Excerpted data:

══════════

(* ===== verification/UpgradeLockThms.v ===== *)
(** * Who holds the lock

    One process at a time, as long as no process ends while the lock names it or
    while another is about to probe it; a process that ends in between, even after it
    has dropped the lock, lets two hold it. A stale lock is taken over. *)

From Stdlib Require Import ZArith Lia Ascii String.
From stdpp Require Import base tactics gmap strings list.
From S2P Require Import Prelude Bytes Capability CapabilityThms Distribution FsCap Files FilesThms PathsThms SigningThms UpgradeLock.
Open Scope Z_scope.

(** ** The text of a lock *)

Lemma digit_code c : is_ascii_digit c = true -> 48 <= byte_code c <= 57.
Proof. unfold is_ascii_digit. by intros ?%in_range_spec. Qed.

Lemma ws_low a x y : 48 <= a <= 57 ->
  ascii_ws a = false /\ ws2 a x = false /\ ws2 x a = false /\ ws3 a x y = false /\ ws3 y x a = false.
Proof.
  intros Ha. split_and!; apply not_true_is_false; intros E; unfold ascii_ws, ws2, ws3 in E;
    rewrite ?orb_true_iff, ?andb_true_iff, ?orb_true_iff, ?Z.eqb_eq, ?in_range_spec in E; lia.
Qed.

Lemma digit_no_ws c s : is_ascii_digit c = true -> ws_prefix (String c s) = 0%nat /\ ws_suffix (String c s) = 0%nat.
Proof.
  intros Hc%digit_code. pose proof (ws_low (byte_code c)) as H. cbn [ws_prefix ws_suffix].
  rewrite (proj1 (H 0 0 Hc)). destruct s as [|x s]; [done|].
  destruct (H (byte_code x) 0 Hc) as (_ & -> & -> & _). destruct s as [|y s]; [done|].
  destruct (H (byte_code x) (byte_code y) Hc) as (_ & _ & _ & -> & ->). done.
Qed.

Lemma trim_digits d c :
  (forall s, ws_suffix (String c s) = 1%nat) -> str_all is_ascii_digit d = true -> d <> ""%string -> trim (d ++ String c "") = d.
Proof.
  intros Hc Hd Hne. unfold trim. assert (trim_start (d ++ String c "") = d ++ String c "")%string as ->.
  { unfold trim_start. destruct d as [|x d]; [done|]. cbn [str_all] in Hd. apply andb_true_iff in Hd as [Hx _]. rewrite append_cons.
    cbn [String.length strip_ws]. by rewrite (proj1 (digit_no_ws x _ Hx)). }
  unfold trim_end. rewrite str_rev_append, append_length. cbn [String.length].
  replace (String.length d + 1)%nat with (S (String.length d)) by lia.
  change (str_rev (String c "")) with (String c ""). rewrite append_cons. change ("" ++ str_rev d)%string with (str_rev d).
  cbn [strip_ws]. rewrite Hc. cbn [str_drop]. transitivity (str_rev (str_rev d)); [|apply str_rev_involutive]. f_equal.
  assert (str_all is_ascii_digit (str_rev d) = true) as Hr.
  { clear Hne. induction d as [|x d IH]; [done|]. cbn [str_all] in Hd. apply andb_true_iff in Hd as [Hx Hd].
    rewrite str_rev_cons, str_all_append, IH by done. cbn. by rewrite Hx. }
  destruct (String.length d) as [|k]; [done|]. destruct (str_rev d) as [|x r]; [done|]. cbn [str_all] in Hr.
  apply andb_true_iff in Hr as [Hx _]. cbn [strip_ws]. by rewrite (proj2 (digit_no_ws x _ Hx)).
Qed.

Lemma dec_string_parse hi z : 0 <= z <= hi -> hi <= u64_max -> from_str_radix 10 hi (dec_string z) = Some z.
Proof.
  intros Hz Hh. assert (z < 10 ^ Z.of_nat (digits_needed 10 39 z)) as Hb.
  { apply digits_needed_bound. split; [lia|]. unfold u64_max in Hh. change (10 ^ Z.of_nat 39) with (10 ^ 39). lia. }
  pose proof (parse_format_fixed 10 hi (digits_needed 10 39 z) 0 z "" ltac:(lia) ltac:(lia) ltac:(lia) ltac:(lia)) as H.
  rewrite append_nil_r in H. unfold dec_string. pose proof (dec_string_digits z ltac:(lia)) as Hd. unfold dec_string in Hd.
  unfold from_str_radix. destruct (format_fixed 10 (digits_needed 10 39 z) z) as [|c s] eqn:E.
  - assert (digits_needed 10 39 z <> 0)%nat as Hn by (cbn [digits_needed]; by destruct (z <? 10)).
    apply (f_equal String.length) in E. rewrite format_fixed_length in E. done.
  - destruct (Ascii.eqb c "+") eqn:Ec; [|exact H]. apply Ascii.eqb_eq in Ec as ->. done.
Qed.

══════════

What is required:
Your task for the entries above: copy exactly the span starting with the line with "(forall s, ws_suffix" and going on through the line with "intros Hc Hd", both lines included, and nothing else.

Response to this task:
  (forall s, ws_suffix (String c s) = 1%nat) -> str_all is_ascii_digit d = true -> d <> ""%string -> trim (d ++ String c "") = d.
Proof.
  intros Hc Hd Hne. unfold trim. assert (trim_start (d ++ String c "") = d ++ String c "")%string as ->.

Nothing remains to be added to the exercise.